### Directions
Working from the records below, repeat exactly the lines starting at the line that contains "st challenge index last_rc_infusion" and ending at the line that contains "get_signage_point_by_index, bind, attr_finished_sub_slots.", inclusive.

###

(** X11. In every state that follows a [new_peak] call that returned,
    [get_signage_point_by_index] with an index other than 0 answers None,
    for every challenge hash and every infusion: no signage point can be
    looked up. *)
Theorem seeded_signage_point_lookup_is_none
    st challenge index last_rc_infusion :
  seeded st →
  index ≠ 0 →
  get_signage_point_by_index challenge index last_rc_infusion st
  = (st, Return None).
Proof.
  intros Hseeded Hindex.
  apply seeded_ring_fresh in Hseeded as (ring & Hring & Hshape).
  unfold get_signage_point_by_index, bind, attr_finished_sub_slots.
  rewrite Hring. by apply get_signage_point_by_index_from_fresh.
Qed.

(** X12. In every state that follows a [new_peak] call that returned,
    [new_signage_point] never returns True and never changes the store:
    it returns False when the ring is empty and raises otherwise (or fails
    its assertion). *)
Theorem seeded_new_signage_point_stores_nothing
    st challenge index vdf_info_cc proof_cc vdf_info_rc proof_rc :
  seeded st →
  (new_signage_point challenge index vdf_info_cc proof_cc vdf_info_rc
     proof_rc st).1 = st
  ∧ (new_signage_point challenge index vdf_info_cc proof_cc vdf_info_rc
       proof_rc st).2 ≠ Return true.
Proof.
  intros Hseeded.
  apply seeded_ring_fresh in Hseeded as (ring & Hring & Hshape).
  apply fresh_is_declared in Hshape. split.
  - by eapply new_signage_point_declared_state.
  - unfold new_signage_point.
    rewrite bind_stateless by stateless_tac.
    match goal with |- context [match ?x with _ => _ end] => destruct x end;
      try done.
    unfold bind, attr_finished_sub_slots. rewrite Hring.
    destruct Hshape as [| e rest He _]; [done |]. by destruct e.
Qed.

(** X13. The index of a signage point is checked first: an index that is not
    positive, or not below [NUM_CHECKPOINTS_PER_SLOT], makes
    [new_signage_point] raise AssertionError with the store unchanged,
    whatever the ring holds. *)
Theorem new_signage_point_index_out_of_bounds
    st challenge index vdf_info_cc proof_cc vdf_info_rc proof_rc :
  (index ≤ 0
   ∨ ∃ c, constants (self st) = Some c ∧ NUM_CHECKPOINTS_PER_SLOT c ≤ index) →
  new_signage_point challenge index vdf_info_cc proof_cc vdf_info_rc proof_rc
    st
  = (st, Raise AssertionError).
Proof.
  intros Hbound. unfold new_signage_point. unfold bind at 1.
  destruct (0 <? index) eqn:Hpos; simpl; [| reflexivity].
  destruct Hbound as [Hle | (c & Hc & Hge)]; [lia |].
  unfold bind at 1. unfold attr_constants. rewrite Hc.
  by assert ((index <? NUM_CHECKPOINTS_PER_SLOT c) = false) as -> by lia.
Qed.

(** ** A store without a ring *)

Lemma new_peak_unset_ring
    fuel peak peak_sub_slot total prev prev_total reorg sub_blocks st :
  finished_sub_slots (self st) = None →
  ∃ e, new_peak fuel peak peak_sub_slot total prev prev_total reorg
         sub_blocks st = (st, Raise e).
Proof.
  intros Hring. unfold new_peak. unfold bind at 1.
  destruct reorg; simpl.
  - unfold bind at 1. rewrite new_peak_seed_eq, Hring. eauto.
  - unfold new_peak_no_reorg. unfold bind at 1. unfold attr_constants.
    destruct (constants (self st)) as [c |]; [| eauto].
    unfold bind at 1. unfold py_floordiv at 1.
    destruct (NUM_CHECKPOINTS_PER_SLOT c =? 0); [eauto |]. simpl.
    unfold bind at 1. unfold py_floordiv.
    destruct (_ =? 0); [eauto |]. simpl.
    unfold bind at 1. unfold attr_finished_sub_slots. rewrite Hring. eauto.
Qed.

(** X14. No method creates the ring.  On a store whose [finished_sub_slots]
    was never assigned, the attribute is still unassigned after any call,
    and [new_peak], the method that seeds the ring, never returns: it
    raises with the store unchanged. *)
Theorem unset_ring_stays_unset st :
  finished_sub_slots (self st) = None →
  (∀ c, finished_sub_slots (self (run c st)) = None)
  ∧ ∀ fuel peak peak_sub_slot total prev prev_total reorg sub_blocks,
      ∃ e, new_peak fuel peak peak_sub_slot total prev prev_total reorg
             sub_blocks st = (st, Raise e).
Proof.
  intros Hring. split; [| intros; by apply new_peak_unset_ring].
  intros c. destruct c; simpl; try done.
  - unfold new_finished_sub_slot, bind, attr_finished_sub_slots.
    by rewrite Hring.
  - unfold new_signage_point. rewrite bind_stateless by stateless_tac.
    match goal with |- context [match ?x with _ => _ end] => destruct x end;
      try done.
    unfold bind, attr_finished_sub_slots. by rewrite Hring.
  - destruct (new_peak_unset_ring fuel peak peak_sub_slot total prev_sub_slot
                prev_sub_slot_total_iters reorg sub_blocks st Hring)
      as [e ->].
    done.
  - unfold clear_slots, bind, attr_finished_sub_slots. by rewrite Hring.
  - unfold get_sub_slot.
    rewrite stateless_bind; [done | auto with stateless |].
    intros ?. apply stateless_get_sub_slot_from.
  - unfold get_signage_point_by_index.
    rewrite stateless_bind; [done | auto with stateless |].
    intros ?. apply stateless_get_signage_point_by_index_from.
  - by rewrite stateless_get_finished_sub_slots.
Qed.

(** ** Looking a sub-slot up *)

Lemma get_sub_slot_from_first_match challenge ring :
  Forall declared_shape ring →
  ∀ base st,
    ∃ r,
      get_sub_slot_from challenge base ring st = (st, Return r)
      ∧ (r = None
         ∧ (∀ e, e ∈ ring →
                 cc_get_hash (challenge_chain (entry_sub_slot e)) ≠ challenge)
         ∨ ∃ (i : nat) sub_slot sps total,
             r = Some (sub_slot, base + Z.of_nat i, total)
             ∧ ring !! i = Some (Tup3 sub_slot sps total)
             ∧ cc_get_hash (challenge_chain sub_slot) = challenge
             ∧ ∀ (j : nat) e,
                 (j < i)%nat → ring !! j = Some e →
                 cc_get_hash (challenge_chain (entry_sub_slot e))
                 ≠ challenge).
Proof.
  induction 1 as [| e rest He _ IH]; intros base st.
  - exists None. split; [reflexivity |]. left. split; [done |].
    intros e He. by apply elem_of_nil in He.
  - destruct e as [s sps t | |]; try done.
    cbn [get_sub_slot_from unpack3]. unfold bind at 1. cbn [ret].
    destruct (cc_get_hash (challenge_chain s) =? challenge) eqn:Hs.
    + apply Z.eqb_eq in Hs. eexists. split; [reflexivity |]. right.
      exists 0%nat, s, sps, t. rewrite Z.add_0_r.
      repeat split; [done |]. intros j e Hj. lia.
    + apply Z.eqb_neq in Hs.
      destruct (IH (base + 1) st) as (r & Hrun & Hr).
      exists r. split; [done |].
      destruct Hr as [[-> Hnone] | (i & s' & sps' & t' & -> & Hi & Hm & Hbefore)].
      * left. split; [done |]. intros e He'.
        apply elem_of_cons in He' as [-> | He']; [done | by apply Hnone].
      * right. exists (S i), s', sps', t'.
        replace (base + Z.of_nat (S i)) with (base + 1 + Z.of_nat i) by lia.
        repeat split; [done | done |].
        intros [| j] e Hj Hlook; simpl in Hlook.
        -- by injection Hlook as <-.
        -- apply (Hbefore j e); [lia | done].
Qed.

(** X15. On a ring of the declared shape [get_sub_slot] finds the first
    element whose challenge-chain hash is the one asked for and answers its
    bundle, its position in the ring and its total; it answers None exactly
    when no element has that hash.  The store is unchanged. *)
Theorem get_sub_slot_first_match st ring challenge :
  finished_sub_slots (self st) = Some ring →
  Forall declared_shape ring →
  ∃ r,
    get_sub_slot challenge st = (st, Return r)
    ∧ (r = None
       ∧ (∀ e, e ∈ ring →
               cc_get_hash (challenge_chain (entry_sub_slot e)) ≠ challenge)
       ∨ ∃ (i : nat) sub_slot sps total,
           r = Some (sub_slot, Z.of_nat i, total)
           ∧ ring !! i = Some (Tup3 sub_slot sps total)
           ∧ cc_get_hash (challenge_chain sub_slot) = challenge
           ∧ ∀ (j : nat) e,
               (j < i)%nat → ring !! j = Some e →
               cc_get_hash (challenge_chain (entry_sub_slot e)) ≠ challenge).
Proof.
  intros Hring Hshape.
  unfold get_sub_slot, bind, attr_finished_sub_slots. rewrite Hring.
  apply (get_sub_slot_from_first_match challenge ring Hshape 0 st).
Qed.

(** ** Looking a signage point up *)

Lemma find_by_rc_infusion_sound last_rc_infusion sps st sp :
  (find_by_rc_infusion last_rc_infusion sps st).2 = Return (Some sp) →
  sp ∈ sps
  ∧ ∃ v, rc_vdf sp = Some v ∧ challenge_hash v = last_rc_infusion.
Proof.
  induction sps as [| x rest IH]; [done |]. simpl.
  destruct (rc_vdf x) as [v |] eqn:Hv; [| done].
  destruct (challenge_hash v =? last_rc_infusion) eqn:Heq.
  - intros [= <-]. apply Z.eqb_eq in Heq.
    split; [apply list_elem_of_here | eauto].
  - intros H. destruct (IH H) as [Hin Hsp].
    split; [by apply list_elem_of_further | done].
Qed.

###

### Output of the task
    st challenge index last_rc_infusion :
  seeded st →
  index ≠ 0 →
  get_signage_point_by_index challenge index last_rc_infusion st
  = (st, Return None).
Proof.
  intros Hseeded Hindex.
  apply seeded_ring_fresh in Hseeded as (ring & Hring & Hshape).
  unfold get_signage_point_by_index, bind, attr_finished_sub_slots.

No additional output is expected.